Records supplied:

───

(* ===== verification/AccountFacts.v ===== *)
(** * The factory as a map of rows

    For the account state a factory is a function from table and key to rows,
    [rows_in]. This file describes the operations that the account state uses
    by their effect on that function, under the invariant [finv]: the storage
    answers, nobody restricted access to a table, the tables of accounts are
    listed in the table of tables with the fields the account state writes,
    and unlisted ones are empty. *)

From S2P Require Import Prelude StateErr Hex Crypto TrieHash Table TableFactory TableFacts Rollback StorageState RollbackFacts.

Local Open Scope Z_scope.

(** ** The invariant *)

Definition info_ok (name : bytes) (i : TableInfo) : Prop :=
  ti_authorizedAddress i = [] ∧
  (name = SYS_TABLES → ti_fields i = ti_fields (add_fields (getSysTableInfo SYS_TABLES))) ∧
  (∀ a, name = contract_table a → Forall (λ k, k ∈ ti_fields i) [STORAGE_VALUE; STATUS; STORAGE_KEY]).

Abbreviation rows_map := (bytes → bytes → option (list Entry)).

Definition listed (R : rows_map) (name : bytes) : Prop := ∃ e es, R SYS_TABLES name = Some (e :: es).

Record rows_ok (R : rows_map) : Prop := {
  ro_total n k : is_Some (R n k);
  ro_free k : R SYS_ACCESS_TABLE k = Some [];
  ro_listed a e es : R SYS_TABLES (contract_table a) = Some (e :: es) →
    getField e (str "key_field") = STORAGE_KEY ∧ getField e (str "value_field") = STORAGE_VALUE;
  ro_unlisted a k : ¬ listed R (contract_table a) → R (contract_table a) k = Some [];
}.

Record finv (f : Factory) : Prop := {
  fi_storage : is_Some (fc_stateStorage f);
  fi_tables n t : fc_name2Table f !! n = Some t → table_wf f n t ∧ info_ok n (mt_info t);
  fi_rows : rows_ok (rows_in f);
  fi_open a : is_Some (fc_name2Table f !! contract_table a) → listed (rows_in f) (contract_table a);
}.

(** Steps that only open tables or fill caches. *)
Record quiet_step (f f' : Factory) : Prop := {
  qs_inv : finv f';
  qs_rows n k : rows_in f' n k = rows_in f n k;
  qs_settings : same_settings f f';
  qs_open n : is_Some (fc_name2Table f !! n) → is_Some (fc_name2Table f' !! n);
}.

Lemma quiet_refl f : finv f → quiet_step f f.
Proof. intros Hf. by split. Qed.

Lemma quiet_trans f1 f2 f3 : quiet_step f1 f2 → quiet_step f2 f3 → quiet_step f1 f3.
Proof.
  intros [I1 R1 S1 O1] [I2 R2 S2 O2]. split; [done| | |auto].
  - intros n k. by rewrite R2, R1.
  - destruct S1 as (A1 & A2 & A3), S2 as (B1 & B2 & B3). repeat split; congruence.
Qed.

Lemma rows_ok_ext (R R' : rows_map) : (∀ n k, R' n k = R n k) → rows_ok R → rows_ok R'.
Proof.
  intros E [H1 H2 H3 H4]. split; intros *; rewrite ?E; [done|done|apply H3|].
  intros Hl. apply H4. intros (e & es & El). apply Hl. exists e, es. by rewrite E.
Qed.

Lemma listed_ext (R R' : rows_map) n : (∀ n k, R' n k = R n k) → listed R n → listed R' n.
Proof. intros E (e & es & El). exists e, es. by rewrite E. Qed.

(** Names: the tables of accounts are not system tables. *)
Lemma contract_not_sys a : contract_table a ∉ m_sysTables.
Proof. unfold contract_table, m_sysTables. rewrite !not_elem_of_cons. repeat split; try discriminate. apply not_elem_of_nil. Qed.

Lemma contract_table_inj a b : bytes_ok a → bytes_ok b → contract_table a = contract_table b → a = b.
Proof.
  intros Ha Hb E. unfold contract_table in E. apply app_inv_head, app_inv_tail in E. by apply toHex_inj.
Qed.

Lemma contract_ne_tables a : contract_table a ≠ SYS_TABLES.
Proof. discriminate. Qed.

Lemma contract_ne_access a : contract_table a ≠ SYS_ACCESS_TABLE.
Proof. discriminate. Qed.

Section text.
Context `{Text, !TextLaws}.

(** ** Selecting *)

Lemma set_table_rows f n t t' log :
  fc_name2Table f !! n = Some t → (∀ k, rowsof t' k = rowsof t k) →
  ∀ m k, rows_in (fc_set_tables (<[n := t']> (fc_name2Table f)) log f) m k = rows_in f m k.
Proof.
  intros E Hr m k. unfold rows_in. cbn. destruct (decide (m = n)) as [->|].
  - by rewrite lookup_insert_eq, E, Hr.
  - by rewrite lookup_insert_ne.
Qed.

Lemma finv_set_table f n t t' log R :
  finv f → fc_name2Table f !! n = Some t → same_table t t' →
  (∀ m k, rows_in (fc_set_tables (<[n := t']> (fc_name2Table f)) log f) m k = R m k) → rows_ok R →
  (∀ a, listed (rows_in f) (contract_table a) → listed R (contract_table a)) →
  finv (fc_set_tables (<[n := t']> (fc_name2Table f)) log f).
Proof.
  intros [Hs Ht Hr Ho] E (S1 & S2 & _) HR Hok Hl. split; [done|..].
  - intros m u. cbn. destruct (decide (m = n)) as [->|].
    + rewrite lookup_insert_eq. intros [= <-]. destruct (Ht n t E) as [[W1 W2] Hi]. unfold table_wf. by rewrite S1, S2.
    + rewrite lookup_insert_ne by done. apply Ht.
  - by eapply rows_ok_ext; [|exact Hok].
  - intros a Ha. apply (listed_ext R); [done|]. apply Hl, Ho. revert Ha. cbn [fc_name2Table fc_set_tables].
    destruct (decide (contract_table a = n)) as [->|]; [rewrite E; by eexists|by rewrite lookup_insert_ne].
Qed.

Lemma select_run f n k :
  finv f → is_Some (fc_name2Table f !! n) →
  ∃ f' es, on_table n (table_select k Condition_new) f = (Ok es, f') ∧
    Some (es_entries es) = rows_in f n k ∧ quiet_step f f'.
Proof.
  intros Hf [t E]. unfold on_table. rewrite E.
  destruct (table_select_run t (fc_changeLog f) k) as (t' & es & -> & Hes & Hst & Hr).
  eexists _, es. split; [done|].
  destruct (ro_total _ (fi_rows f Hf) n k) as [rows Er].
  split.
  - rewrite Hes, Er. unfold rows_in in Er. rewrite E in Er. by rewrite Er.
  - assert (∀ m k, rows_in (fc_set_tables (<[n := t']> (fc_name2Table f)) (fc_changeLog f) f) m k = rows_in f m k) as HR
      by (by eapply set_table_rows).
    split; [|done|done|].
    + eapply finv_set_table; [done..|apply Hf|done].
    + intros m [u Eu]. cbn. destruct (decide (m = n)) as [->|]; [rewrite lookup_insert_eq|rewrite lookup_insert_ne by done];
        by eexists.
Qed.

(** ** Opening *)

Lemma add_table_quiet f n t :
  finv f → fresh_table f n t → info_ok n (mt_info t) →
  (∀ a, n = contract_table a → listed (rows_in f) n) →
  quiet_step f (add_table n t f) ∧ is_Some (fc_name2Table (add_table n t f) !! n).
Proof.
  intros Hf [Hwf Hr] Hi Hl. unfold add_table. destruct (fc_name2Table f !! n) as [u|] eqn:E.
  { rewrite E. split; [by apply quiet_refl|by eexists]. }
  split; [|cbn; by rewrite lookup_insert_eq].
  set (f' := fc_set_tables _ _ f).
  assert (∀ m k, rows_in f' m k = rows_in f m k) as HR.
  { intros m k. unfold rows_in. cbn. destruct (decide (m = n)) as [->|].
    - by rewrite lookup_insert_eq, E, Hr.
    - rewrite lookup_insert_ne by done. destruct (fc_name2Table f !! m); done. }
  split; [|done|done|].
  - destruct Hf as [Hs Ht Hrows Ho]. split; [done|..].
    + intros m u. cbn. destruct (decide (m = n)) as [->|].
      * rewrite lookup_insert_eq. by intros [= <-].
      * rewrite lookup_insert_ne by done. apply Ht.
    + by eapply rows_ok_ext; [|exact Hrows].
    + intros a Ha. apply (listed_ext (rows_in f)); [done|]. revert Ha. unfold f'. cbn [fc_name2Table fc_set_tables].
      destruct (decide (contract_table a = n)) as [Ea|]; [intros _; rewrite Ea; by apply (Hl a)|].
      rewrite lookup_insert_ne by done. apply Ho.
  - intros m [u Eu]. cbn. destruct (decide (m = n)) as [->|]; [rewrite lookup_insert_eq|rewrite lookup_insert_ne by done];
      by eexists.
Qed.

Lemma open_already fuel n flag f :
  is_Some (fc_name2Table f !! n) → openTable_fuel (S fuel) n flag f = (Ok true, f).
Proof. intros E. cbn [openTable_fuel]. erewrite sm_bind_ok by reflexivity. by rewrite decide_True. Qed.

Lemma with_no_addresses i : with_addresses [] i = i.
Proof. destruct i. unfold with_addresses. cbn. by rewrite app_nil_r. Qed.
Lemma case_EXTCODECOPY_safe : args i = 4 → instr_size (opcode i) = 1 → safe (case_EXTCODECOPY f).
Proof using All.
  intros Ha Hsize. unfold case_EXTCODECOPY. do 2 vm_step.
  match goal with H : operating _ _ _ ?x _ _ _ _ |- _ =>
    assert (20 ≤ x ≤ 700) as Hx by (case_decide; lia); revert H; generalize dependent x end.
  intros x Hx Hop'. do 2 vm_step. pose proof (copy_words_bound (w 3)) as Hcw. vm_run.
  match goal with |- context [h_copy_code ?h ?a ?o ?z] =>
    destruct (hl_copy_code h a o z) as [Hcb Hcl]; [vm_lia|]; set (d := h_copy_code h a o z) in * end.
  pose proof (len_nonneg d). destruct (need_fits _ _ _ _ Hw0 Hw Hn0 Hn Hm) as (_ & Hz & Hfit). rewrite Hz in Hfit.
  assert (w 3 = 0 → d = []) as Hd0. { intros Hz0. apply nil_length_inv. unfold len in *. lia. }
  eapply wp_mem_write; [done|done|destruct Hfit; [left; auto|right; lia]|]. intros s' Hop2. vm_step.
  eapply wp_mem_write; [done|apply list.Forall_replicate; unfold is_byte; lia| |intros ? ?; vm_run].
  destruct Hfit as [Hf0|Hfit]; [left; rewrite Hf0, (Hd0 Hf0); done|right].
  unfold word in *. pose proof (operating_mem _ _ _ _ _ _ _ _ Hop2) as [_ Hmm].
  rewrite u64_small by lia. unfold len in *. rewrite length_replicate. lia.
Qed.

(** ** Calls *)

Lemma case_CREATE_safe : i ∈ [CREATE; CREATE2] → safe (case_CREATE f).
Proof using All. intros Hi. unfold case_CREATE. vm_run. apply wp_modify. eapply stepped_wait; [done|lia|done|by left]. Qed.

Lemma case_CREATE2_safe : i ∈ [CREATE; CREATE2] → safe (case_CREATE2 f).
Proof using All. intros Hi. unfold case_CREATE2. vm_run. apply wp_modify. eapply stepped_wait; [done|lia|done|by left]. Qed.

Lemma case_CALL_safe : i ∈ [CALL; CALLCODE; DELEGATECALL; STATICCALL] → safe (case_CALL f).
Proof using All.
  intros Hi. assert (3 ≤ args i) as Ha.
  { clear - Hi. repeat (apply elem_of_cons in Hi as [->|Hi]; [done|]). by apply elem_of_nil in Hi. }
  unfold case_CALL. vm_run; apply wp_modify; (eapply stepped_wait; [done|lia|done|by right]).
Qed.
End one.
End control.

───

Task:
Word for word, reproduce the lines of the listing from the first one through the line containing "Definition info_ok (name", and no more.

Exercise response:
(* ===== verification/AccountFacts.v ===== *)
(** * The factory as a map of rows

    For the account state a factory is a function from table and key to rows,
    [rows_in]. This file describes the operations that the account state uses
    by their effect on that function, under the invariant [finv]: the storage
    answers, nobody restricted access to a table, the tables of accounts are
    listed in the table of tables with the fields the account state writes,
    and unlisted ones are empty. *)

From S2P Require Import Prelude StateErr Hex Crypto TrieHash Table TableFactory TableFacts Rollback StorageState RollbackFacts.

Local Open Scope Z_scope.

(** ** The invariant *)

Definition info_ok (name : bytes) (i : TableInfo) : Prop :=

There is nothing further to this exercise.